Saved entries:
(** A round of [discovery_loop] after the tick at [now]. *)
Definition discovery_round (s : DiscoveryState) (now : Z) : DiscoveryState * outcome string unit :=
  let '(rm, batch) := drain_batch (route_mgr s) now in
  match discover_batch (d_bpf s) (kad_queue s) batch with
  | (Ok m, q) => (mkDiscoveryState rm m q, Ok tt)
  | (Err e, q) => (mkDiscoveryState rm (d_bpf s) q, Err e)
  | (Panic, q) => (mkDiscoveryState rm (d_bpf s) q, Panic)
  end.

(** [discovery_loop]: one entry per tick, with [stop] before and after the
    tick and the time. *)
Fixpoint discovery_loop (s : DiscoveryState) (ticks : list (bool * bool * Z)) : DiscoveryState :=
  match ticks with
  | [] => s
  | (stop, stop', now) :: ticks' =>
      if ((stop : bool) || (stop' : bool))%bool then s
      else match discovery_round s now with
           | (s, Ok _) => discovery_loop s ticks'
           | (s, _) => s
           end
  end.

(** A round of [ringbuf_consumer]: the oldest record of the ring buffer, as a
    native (little-endian) integer; shorter records are dropped. *)
Definition consume_one (rb : option R) (rm : RouteManager) : option R * RouteManager :=
  match rb with
  | None => (rb, rm)
  | Some r =>
      match rb_next r with
      | None => (rb, rm)
      | Some (data, r') =>
          if Nat.leb 4 (length data)
          then (Some r', submit_miss rm (from_le_bytes (take 4 data)))
          else (Some r', rm)
      end
  end.

(** [ringbuf_consumer] for a number of rounds. *)
Fixpoint ringbuf_consumer (rounds : nat) (rb : option R) (rm : RouteManager) : option R * RouteManager :=
  match rounds with
  | O => (rb, rm)
  | S n => let '(rb, rm) := consume_one rb rm in ringbuf_consumer n rb rm
  end.

End Loops.
Arguments DiscoveryState : clear implicits.
Arguments mkDiscoveryState {M R}.
Arguments route_mgr {M R}.
Arguments d_bpf {M R}.
Arguments kad_queue {M R}.

(** The events a route manager sees: a report, or a drain at a time. *)
Inductive RouteEvent :=
| Submit (ip : Z)
| Drain (now : Z).

(** The manager after the events, and the batches with their times. *)
Fixpoint run_events (rm : RouteManager) (evs : list RouteEvent) : RouteManager * list (Z * list Z) :=
  match evs with
  | [] => (rm, [])
  | Submit ip :: evs' => run_events (submit_miss rm ip) evs'
  | Drain now :: evs' =>
      let '(rm, batch) := drain_batch rm now in
      let '(rm, bs) := run_events rm evs' in
      (rm, (now, batch) :: bs)
  end.

(** The clock does not go backwards (it is monotonic). *)
Fixpoint drains_from (lo : Z) (evs : list RouteEvent) : Prop :=
  match evs with
  | [] => True
  | Submit _ :: evs' => drains_from lo evs'
  | Drain now :: evs' => lo <= now /\ drains_from now evs'
  end.

(** ** Lemmas on draining *)

Lemma drain_go_spec (now : Z) (cd : gmap Z Z) (batch ips : list Z) :
  exists cd' new, drain_go now cd batch ips = (cd', batch ++ new) /\ NoDup new /\
    (forall ip, ip ∈ new <-> ip ∈ ips /\ cd !! ip = None) /\
    (forall ip, ip ∈ new -> cd' !! ip = Some (now + cooldown)) /\
    (forall ip, ip ∉ new -> cd' !! ip = cd !! ip).
Proof.
  revert cd batch. induction ips as [|i ips IH]; intros cd batch; cbn [drain_go].
  { exists cd, []. rewrite app_nil_r. split_and!; [done|constructor|set_solver..]. }
  destruct (cd !! i) as [e|] eqn:Ei.
  - destruct (IH cd batch) as (cd' & new & E & Hnd & Hin & Hn & Ho).
    exists cd', new. split_and!; try done. intros ip. rewrite Hin, elem_of_cons. naive_solver.
  - destruct (IH (<[i := now + cooldown]> cd) (batch ++ [i])) as (cd' & new & E & Hnd & Hin & Hn & Ho).
    assert (i ∉ new) as Hi. { rewrite Hin, lookup_insert_eq. naive_solver. }
    exists cd', (i :: new). rewrite <- app_assoc in E. split_and!; [done|by constructor|..]; intros ip.
    + rewrite !elem_of_cons, Hin. destruct (decide (ip = i)) as [->|Hne]; [naive_solver|].
      rewrite lookup_insert_ne by done. naive_solver.
    + intros [->|Hip]%elem_of_cons; [|by apply Hn]. by rewrite Ho, lookup_insert_eq.
    + intros [Hne Hip]%not_elem_of_cons. by rewrite Ho, lookup_insert_ne.
Qed.

Lemma retained_lookup (cd : gmap Z Z) (now ip : Z) :
  base.filter (fun kv : Z * Z => now < kv.2) cd !! ip
  = match cd !! ip with Some e => if now <? e then Some e else None | None => None end.
Proof.
  rewrite map_lookup_filter. destruct (cd !! ip) as [e|]; cbn; [|done].
  destruct (now <? e) eqn:E; bool_to_prop.
  - by rewrite option_guard_True.
  - rewrite option_guard_False; [done|]. cbn. lia.
Qed.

Directions: The line with "rewrite Ho, lookup_insert_eq." and all the lines after it in the records above are to be output exactly, with nothing added.

Exercise answer:
    + intros [->|Hip]%elem_of_cons; [|by apply Hn]. by rewrite Ho, lookup_insert_eq.
    + intros [Hne Hip]%not_elem_of_cons. by rewrite Ho, lookup_insert_ne.
Qed.

Lemma retained_lookup (cd : gmap Z Z) (now ip : Z) :
  base.filter (fun kv : Z * Z => now < kv.2) cd !! ip
  = match cd !! ip with Some e => if now <? e then Some e else None | None => None end.
Proof.
  rewrite map_lookup_filter. destruct (cd !! ip) as [e|]; cbn; [|done].
  destruct (now <? e) eqn:E; bool_to_prop.
  - by rewrite option_guard_True.
  - rewrite option_guard_False; [done|]. cbn. lia.
Qed.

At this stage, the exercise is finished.